Within the entries below, find the portion that opens with the line containing "DeactivateFrameworkMessage (framework_id : string)" and closes with the line containing "(masterInfo : string)". Retype that portion exactly and only.

**Data listing:**
____
(* ===== verification/Scheduler.v ===== *)
(** * Scheduler: scheduler_process.cpp, scheduler_process.hpp

    The framework side of URB: [UrbSchedulerProcess], which keeps the
    registration with the master, turns messages of the master into callbacks of
    the application and calls of the driver into messages to the master.

    One record, [World], holds the driver's status and the process's members
    together with what they act on: the broker, the pending timers and the
    callbacks delivered.  The application is the argument [cb] of the operations
    that call it back: the effect of a callback on the world, which is built
    from driver calls in file [SchedulerDriver].

    [Fatal] is a failed [CHECK] or the use of [pNotifyChannel_] before
    [createChannels] has set it (the constructor leaves it uninitialised);
    [Err] only stands for an exhausted call depth. *)

From S2P Require Import Prelude Broker.
#[local] Open Scope string_scope.
#[local] Open Scope list_scope.
#[local] Open Scope Z_scope.

(** ** Data *)

Inductive Status :=
  | DRIVER_NOT_STARTED
  | DRIVER_RUNNING
  | DRIVER_ABORTED
  | DRIVER_STOPPED.

Inductive TaskState :=
  | TASK_STAGING | TASK_STARTING | TASK_RUNNING | TASK_KILLING
  | TASK_FINISHED | TASK_FAILED | TASK_KILLED | TASK_ERROR | TASK_LOST
  | TASK_DROPPED | TASK_UNREACHABLE | TASK_GONE | TASK_GONE_BY_OPERATOR
  | TASK_UNKNOWN.

#[export] Instance Status_eq_dec : EqDecision Status.
Proof. solve_decision. Defined.
#[export] Instance TaskState_eq_dec : EqDecision TaskState.
Proof. solve_decision. Defined.

(** The fields of the protobuf messages that the code reads or writes; [..._rest]
    stands for the ones it only copies. *)
Record FrameworkInfo := mkFrameworkInfo {
  fi_user : string;
  fi_name : string;
  fi_id : option string;
  fi_rest : string }.

Record ExecutorInfo := mkExecutorInfo {
  ei_executor_id : string;
  ei_framework_id : option string;
  ei_rest : string }.

Record TaskInfo := mkTaskInfo {
  ti_name : string;
  ti_task_id : string;
  ti_slave_id : string;
  ti_executor : option ExecutorInfo;
  ti_command : option string;
  ti_labels : option (list (string * option string));
  ti_rest : string }.

Record TaskStatus := mkTaskStatus {
  ts_task_id : string;
  ts_state : TaskState;
  ts_message : option string;
  ts_slave_id : option string;
  ts_uuid : option string;
  ts_timestamp : option Z }.

Record StatusUpdate := mkStatusUpdate {
  su_framework_id : string;
  su_slave_id : option string;
  su_status : TaskStatus;
  su_timestamp : Z;
  su_uuid : option string }.

Record Offer := mkOffer {
  of_id : string;
  of_slave_id : string;
  of_rest : string }.

Inductive OperationType :=
  | UNKNOWN | LAUNCH | LAUNCH_GROUP | RESERVE | UNRESERVE | CREATE | DESTROY.

#[export] Instance OperationType_eq_dec : EqDecision OperationType.
Proof. solve_decision. Defined.

Record Operation := mkOperation {
  op_type : OperationType;
  op_task_infos : list TaskInfo }.

(** What the process sends, one constructor per [sendMessage] overload. *)
Inductive Message :=
  | RegisterFrameworkMessage (framework : FrameworkInfo) (job_submit_options : option string)
  | ReregisterFrameworkMessage (framework : FrameworkInfo) (failover : bool)
  | StatusUpdateAcknowledgementMessage (framework_id slave_id task_id : string)
                                       (uuid : option string)
  | UnregisterFrameworkMessage (framework_id : string)
  | DeactivateFrameworkMessage (framework_id : string)
  | KillTaskMessage (framework_id task_id : string)
  | ResourceRequestMessage (framework_id : string) (requests : list string)
  | LaunchTasksMessage (framework_id : string) (offer_ids : list string)
                       (tasks : list TaskInfo) (filters : string)
  | ReviveOffersMessage (framework_id : string)
  | FrameworkToExecutorMessage (slave_id framework_id executor_id data : string)
  | ReconcileTasksMessage (framework_id : string) (statuses : list TaskStatus).

(** The [_TARGET] constants, by the overload of [sendMessage] that uses them. *)
Definition target (m : Message) : string :=
  match m with
  | RegisterFrameworkMessage _ _ => "RegisterFrameworkMessage"
  | ReregisterFrameworkMessage _ _ => "ReregisterFrameworkMessage"
  | StatusUpdateAcknowledgementMessage _ _ _ _ => "StatusUpdateAcknowledgementMessage"
  | UnregisterFrameworkMessage _ => "UnregisterFrameworkMessage"
  | DeactivateFrameworkMessage _ => "DeactivateFrameworkMessage"
  | KillTaskMessage _ _ => "KillTaskMessage"
  | ResourceRequestMessage _ _ => "ResourceRequestMessage"
  | LaunchTasksMessage _ _ _ _ => "LaunchTasksMessage"
  | ReviveOffersMessage _ => "ReviveOffersMessage"
  | FrameworkToExecutorMessage _ _ _ _ => "FrameworkToExecutorMessage"
  | ReconcileTasksMessage _ _ => "ReconcileTasksMessage"
  end.

(** The methods of the application's [Scheduler] that the process calls. *)
Inductive Callback :=
  | cb_registered (frameworkId masterInfo : string)
  | cb_reregistered (masterInfo : string)
  | cb_resourceOffers (offers : list Offer)
  | cb_offerRescinded (offerId : string)
  | cb_statusUpdate (status : TaskStatus)
  | cb_slaveLost (slaveId : string)
  | cb_frameworkMessage (executorId slaveId data : string)
  | cb_error (message : string).

(** The member functions that timers run, with their delay in seconds. *)
Inductive TimerMethod :=
  | doReliableRegistration_after (seconds : Z)
  | checkReconcile_after (seconds : Z).

#[export] Instance TimerMethod_eq_dec : EqDecision TimerMethod.
Proof. solve_decision. Defined.

(** [uuid_generate] and [time] for the n-th update that the driver makes up,
    [os::user] and the environment variable [URB_job_submit_options].  A uuid is
    sixteen bytes in an array on the stack; [after_uuid] are the bytes behind it. *)
Class Os := {
  uuid_generate : nat → string;
  after_uuid : nat → string;
  time0 : nat → Z;
  os_user : option string;
  job_submit_options_env : option string }.

(** The text that [set_uuid((char* )uuid)] stores: the bytes are read as a C string,
    up to the first zero byte, inside of the array or behind it. *)
Fixpoint c_str (s : string) : string :=
  match s with
  | "" => ""
  | String c s' => if Ascii.eqb c Ascii.zero then "" else String c (c_str s')
  end.
Definition uuid_text `{Os} (n : nat) : string := c_str (uuid_generate n ++ after_uuid n).

(** ** State *)

Record World := mkWorld {
  (* MesosSchedulerDriver *)
  framework : FrameworkInfo;
  master : string;
  process : bool;
  status : Status;
  (* UrbSchedulerProcess *)
  channelsCreated_ : bool;
  pNotifyChannel_ : option Channel;
  framework_ : FrameworkInfo;
  failover_ : bool;
  master_ : string;
  connected_ : bool;
  aborted_ : bool;
  savedSlavePids_ : gmap string string;
  activeTasks_ : gmap string TaskState;
  (* what they act on *)
  broker : Broker Message;
  timers : list TimerMethod;
  generated : nat;
  notified : list Callback }.

Definition set_status (x : Status) (w : World) : World :=
  mkWorld (framework w) (master w) (process w) x (channelsCreated_ w) (pNotifyChannel_ w)
    (framework_ w) (failover_ w) (master_ w) (connected_ w) (aborted_ w)
    (savedSlavePids_ w) (activeTasks_ w) (broker w) (timers w) (generated w) (notified w).

Definition set_channel (created : bool) (x : option Channel) (w : World) : World :=
  mkWorld (framework w) (master w) (process w) (status w) created x
    (framework_ w) (failover_ w) (master_ w) (connected_ w) (aborted_ w)
    (savedSlavePids_ w) (activeTasks_ w) (broker w) (timers w) (generated w) (notified w).

Definition set_framework (x : FrameworkInfo) (w : World) : World :=
  mkWorld (framework w) (master w) (process w) (status w) (channelsCreated_ w)
    (pNotifyChannel_ w) x (failover_ w) (master_ w) (connected_ w) (aborted_ w)
    (savedSlavePids_ w) (activeTasks_ w) (broker w) (timers w) (generated w) (notified w).

(** [connected_], [aborted_] and [failover_] are set together or alone. *)
Definition set_flags (connected aborted failover : bool) (w : World) : World :=
  mkWorld (framework w) (master w) (process w) (status w) (channelsCreated_ w)
    (pNotifyChannel_ w) (framework_ w) failover (master_ w) connected aborted
    (savedSlavePids_ w) (activeTasks_ w) (broker w) (timers w) (generated w) (notified w).

Definition set_pids (x : gmap string string) (w : World) : World :=
  mkWorld (framework w) (master w) (process w) (status w) (channelsCreated_ w)
    (pNotifyChannel_ w) (framework_ w) (failover_ w) (master_ w) (connected_ w)
    (aborted_ w) x (activeTasks_ w) (broker w) (timers w) (generated w) (notified w).

Definition set_activeTasks (x : gmap string TaskState) (w : World) : World :=
  mkWorld (framework w) (master w) (process w) (status w) (channelsCreated_ w)
    (pNotifyChannel_ w) (framework_ w) (failover_ w) (master_ w) (connected_ w)
    (aborted_ w) (savedSlavePids_ w) x (broker w) (timers w) (generated w) (notified w).

Definition set_broker (x : Broker Message) (w : World) : World :=
  mkWorld (framework w) (master w) (process w) (status w) (channelsCreated_ w)
    (pNotifyChannel_ w) (framework_ w) (failover_ w) (master_ w) (connected_ w)
    (aborted_ w) (savedSlavePids_ w) (activeTasks_ w) x (timers w) (generated w) (notified w).

Definition set_timers (x : list TimerMethod) (w : World) : World :=
  mkWorld (framework w) (master w) (process w) (status w) (channelsCreated_ w)
    (pNotifyChannel_ w) (framework_ w) (failover_ w) (master_ w) (connected_ w)
    (aborted_ w) (savedSlavePids_ w) (activeTasks_ w) (broker w) x (generated w) (notified w).

Definition set_generated (x : nat) (w : World) : World :=
  mkWorld (framework w) (master w) (process w) (status w) (channelsCreated_ w)
    (pNotifyChannel_ w) (framework_ w) (failover_ w) (master_ w) (connected_ w)
    (aborted_ w) (savedSlavePids_ w) (activeTasks_ w) (broker w) (timers w) x (notified w).

Definition set_notified (x : list Callback) (w : World) : World :=
  mkWorld (framework w) (master w) (process w) (status w) (channelsCreated_ w)
    (pNotifyChannel_ w) (framework_ w) (failover_ w) (master_ w) (connected_ w)
    (aborted_ w) (savedSlavePids_ w) (activeTasks_ w) (broker w) (timers w) (generated w) x.

(** [framework_.id().value()]. *)
Definition framework_id (w : World) : string := get_or "" (fi_id (framework_ w)).

(** [Timer::delay]: schedules another run, whether or not one is pending. *)
Definition delay (t : TimerMethod) (w : World) : World := set_timers (timers w ++ [t]) w.

Definition str_eqb (a b : string) : bool := bool_decide (a = b).

(** The terminal states of the [switch] in [statusUpdate]. *)
Definition removes_task (s : TaskState) : bool :=
  match s with
  | TASK_FINISHED | TASK_FAILED | TASK_KILLED | TASK_LOST => true
  | _ => false
  end.

(** ** Sending *)

(** [sendMesosMessage]: through [pNotifyChannel_]. *)
Definition sendMessage (m : Message) (w : World) : outcome World :=
  match pNotifyChannel_ w with
  | None => Fatal
  | Some _ => Ok (set_broker (write m (broker w)) w)
  end.

(** The guard of the operations that talk to the master. *)
Definition checkMaster (w : World) : outcome unit :=
  CHECK (negb (str_eqb (master_ w) "")).

Definition send_when_connected (m : World → Message) (w : World) : outcome World :=
  if connected_ w then _ ← checkMaster w; sendMessage (m w) w else Ok w.

Definition killTask (taskId : string) : World → outcome World :=
  send_when_connected (fun w => KillTaskMessage (framework_id w) taskId).

Definition requestResources (requests : list string) : World → outcome World :=
  send_when_connected (fun w => ResourceRequestMessage (framework_id w) requests).

Definition reviveOffers : World → outcome World :=
  send_when_connected (fun w => ReviveOffersMessage (framework_id w)).

Definition sendFrameworkMessage (executorId slaveId data : string) : World → outcome World :=
  send_when_connected (fun w =>
    FrameworkToExecutorMessage slaveId (framework_id w) executorId data).

Definition reconcileTasks (statuses : list TaskStatus) : World → outcome World :=
  send_when_connected (fun w => ReconcileTasksMessage (framework_id w) statuses).

Definition acknowledgeStatusUpdate (st : TaskStatus) (w : World) : outcome World :=
  if connected_ w then
    _ ← checkMaster w;
    match ts_uuid st, ts_slave_id st with
    | Some uuid, Some slave =>
        sendMessage (StatusUpdateAcknowledgementMessage (framework_id w) slave
                       (ts_task_id st) (Some uuid)) w
    | _, _ => Ok w
    end
  else Ok w.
____
**Worked solution:**
  | DeactivateFrameworkMessage (framework_id : string)
  | KillTaskMessage (framework_id task_id : string)
  | ResourceRequestMessage (framework_id : string) (requests : list string)
  | LaunchTasksMessage (framework_id : string) (offer_ids : list string)
                       (tasks : list TaskInfo) (filters : string)
  | ReviveOffersMessage (framework_id : string)
  | FrameworkToExecutorMessage (slave_id framework_id executor_id data : string)
  | ReconcileTasksMessage (framework_id : string) (statuses : list TaskStatus).

(** The [_TARGET] constants, by the overload of [sendMessage] that uses them. *)
Definition target (m : Message) : string :=
  match m with
  | RegisterFrameworkMessage _ _ => "RegisterFrameworkMessage"
  | ReregisterFrameworkMessage _ _ => "ReregisterFrameworkMessage"
  | StatusUpdateAcknowledgementMessage _ _ _ _ => "StatusUpdateAcknowledgementMessage"
  | UnregisterFrameworkMessage _ => "UnregisterFrameworkMessage"
  | DeactivateFrameworkMessage _ => "DeactivateFrameworkMessage"
  | KillTaskMessage _ _ => "KillTaskMessage"
  | ResourceRequestMessage _ _ => "ResourceRequestMessage"
  | LaunchTasksMessage _ _ _ _ => "LaunchTasksMessage"
  | ReviveOffersMessage _ => "ReviveOffersMessage"
  | FrameworkToExecutorMessage _ _ _ _ => "FrameworkToExecutorMessage"
  | ReconcileTasksMessage _ _ => "ReconcileTasksMessage"
  end.

(** The methods of the application's [Scheduler] that the process calls. *)
Inductive Callback :=
  | cb_registered (frameworkId masterInfo : string)
  | cb_reregistered (masterInfo : string)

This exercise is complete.